Onder de ton zitten de spaarders

De Commissie heeft ook een aantal typische profielen in de data van de Nederlanders gevonden. In veel gevallen wordt er bij vermogens onder de 100 duizend euro alleen gespaard. Vermogens van circa 250 duizend euro zijn gespreid belegd over aandelen, obligaties en spaarvormen. DuijvekamFinancieel is ervan overtuigd dat ook vermogens onder de 100 duizend euro gemiddeld beter af zijn met een gespreide portefeuille en een vergelijkbaar rendement moeten kunnen behalen. Voorwaarde is wel dat de kosten van beheer zo laag mogelijk zijn.

Wat kost box 3 eigenlijk?

Voor uw heffing in 2013 gaan we uit van de volgende cijfers. Aandelen leveren 20% rendement en sparen gemiddeld 1,6% op een flexibele spaarrekening. De gemiddelde rente op deposito’s met een langere looptijd zijn hoger(bijv. 2,5% voor 2 jaar vast), maar die laten we hier voor het voorbeeld buiten beschouwing.
Bij een ton op de spaarrekening, blijft er bij 1,6%  en na 1,2% vermogens-rendementsheffing slechts 0,4% over, oftewel 400 euro. Let wel, dit na de vrijstelling van ruim 20.000 euro in box3. Met 250 duizend gespreid, waarvan circa 40% in aandelen, is het gemiddeld behaalde bruto rendement in 2013 9,4%. Hier gaat weer de 1,2% vanaf resteert netto rendement van 8,2%. Netto ruim 20.000 euro koerswinst en er is 3000 euro afgetikt met de belasting in box 3. Ook hier weer na vrijstelling van eerste 20.000 vermogen. Kan erger, toch?

Beleggen of toch sparen?

2013 was een extreem jaar wat betreft rendement op aandelen. Een vergelijk met sparen zal dan ook altijd over een langere termijn gedaan moeten worden. De fiscale situatie mag natuurlijk nooit bepalend zijn in de afweging. Belangrijk is te bepalen wel risico u wilt lopen en welk doel u nastreeft. Een goed integraal FinancieelPlan kan hier een duidelijk beeld in scheppen. Hier kan DuijvekamFinancieel u bij helpen.

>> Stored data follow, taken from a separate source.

(** What [EscapeString] writes for a text is read as the text, with
    U+FFFD for what is no character of XML in it. *)
Lemma textLoop_replaceRunes (fuel : nat) :
  forall s : string,
    (String.length s <= fuel)%nat ->
    forall (b0 b1 : ascii) (rest : string),
      xml.textLoop None false None b0 b1
        (xml.escapeRunes fuel s ++ String "<" rest)
      = Some (replaceRunes fuel s, String "<" rest).
Proof.
  induction fuel as [| fuel IH]; intros s L b0 b1 rest.
  - destruct s; [| simpl in L; lia]. apply textLoop_lt.
  - destruct s as [| c0 s1]; [apply textLoop_lt |].
    cbn [xml.escapeRunes replaceRunes].
    destruct (utf8.DecodeRune (String c0 s1)) as [r w] eqn:D.
    simpl in L.
    destruct (negb (xml.isInCharacterRange r)
              || ((r =? utf8.RuneError) && (w =? 1)%nat)) eqn:C.
    + (* a rune that is replaced *)
      rewrite escapeOf_replaced by exact C.
      destruct (DecodeRune_width c0 s1 r w D) as [w' ->].
      cbn [drop]. pose proof (length_drop w' s1) as Ld.
      rewrite append_assoc, textLoop_escFFFD.
      rewrite IH by lia. reflexivity.
    + apply orb_false_elim in C. destruct C as [B2 B1].
      apply negb_false_iff in B2.
      destruct (DecodeRune_cases c0 s1 r w D B1)
        as [(-> & -> & Lt) | (Ge & H0 & [(-> & c1 & s2 & -> & H1)
                                       | [(-> & c1 & c2 & s3 & -> & H1 & H2)
                                         | (-> & c1 & c2 & c3 & s4 & -> & H1 & H2 & H3)]])].
      * (* one byte *)
        cbn [drop] in *. pose proof (byte_range c0) as R0.
        assert (Hs1 : (String.length s1 <= fuel)%nat) by lia.
        unfold take. cbn [substring]. rewrite substring_0_0.
        unfold xml.escapeOf.
        destruct (Z.eqb_spec (byte c0) 34) as [E |]; [entity E IH |].
        destruct (Z.eqb_spec (byte c0) 39) as [E |]; [entity E IH |].
        destruct (Z.eqb_spec (byte c0) 38) as [E |]; [entity E IH |].
        destruct (Z.eqb_spec (byte c0) 60) as [E |]; [entity E IH |].
        destruct (Z.eqb_spec (byte c0) 62) as [E |]; [entity E IH |].
        destruct (Z.eqb_spec (byte c0) 9) as [E |]; [entity E IH |].
        destruct (Z.eqb_spec (byte c0) 10) as [E |]; [entity E IH |].
        destruct (Z.eqb_spec (byte c0) 13) as [E |]; [entity E IH |].
        rewrite B2. destruct (Z.eqb_spec (byte c0) 65533); [lia |].
        cbn [negb orb andb String.append].
        rewrite textLoop_verbatim by (unfold verbatim; lia).
        rewrite IH by assumption. reflexivity.
      * (* two bytes *)
        rewrite escapeOf_high by (try assumption; lia).
        unfold take. cbn [substring String.append drop String.length] in *.
        rewrite substring_0_0. cbn [String.append].
        rewrite !textLoop_verbatim by (apply high_verbatim; assumption).
        rewrite IH by (try assumption; lia). reflexivity.
      * (* three bytes *)
        rewrite escapeOf_high by (try assumption; lia).
        unfold take. cbn [substring String.append drop String.length] in *.
        rewrite substring_0_0. cbn [String.append].
        rewrite !textLoop_verbatim by (apply high_verbatim; assumption).
        rewrite IH by (try assumption; lia). reflexivity.
      * (* four bytes *)
        rewrite escapeOf_high by (try assumption; lia).
        unfold take. cbn [substring String.append drop String.length] in *.
        rewrite substring_0_0. cbn [String.append].
        rewrite !textLoop_verbatim by (apply high_verbatim; assumption).
        rewrite IH by (try assumption; lia). reflexivity.
Qed.

Lemma DecodeRune_escFFFD (t : string) :
  utf8.DecodeRune (xml.escFFFD ++ t) = (utf8.RuneError, 3%nat).
Proof. apply (DecodeRune_prefix3 _ _ _ EmptyString). reflexivity. Qed.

Voorlopig dus maar afwachten of het kabinet Rutte de voorstellen van de Commissie van Dijkhuizen zal oppakken. Dat zou nog eens goed nieuws zijn voor de spaarders, die het nu moeten doen met een schamel netto rendement. Met renteniveaus’s die momenteel nog niet echt omhoog gaan blijft het sappelen voor de spaarder.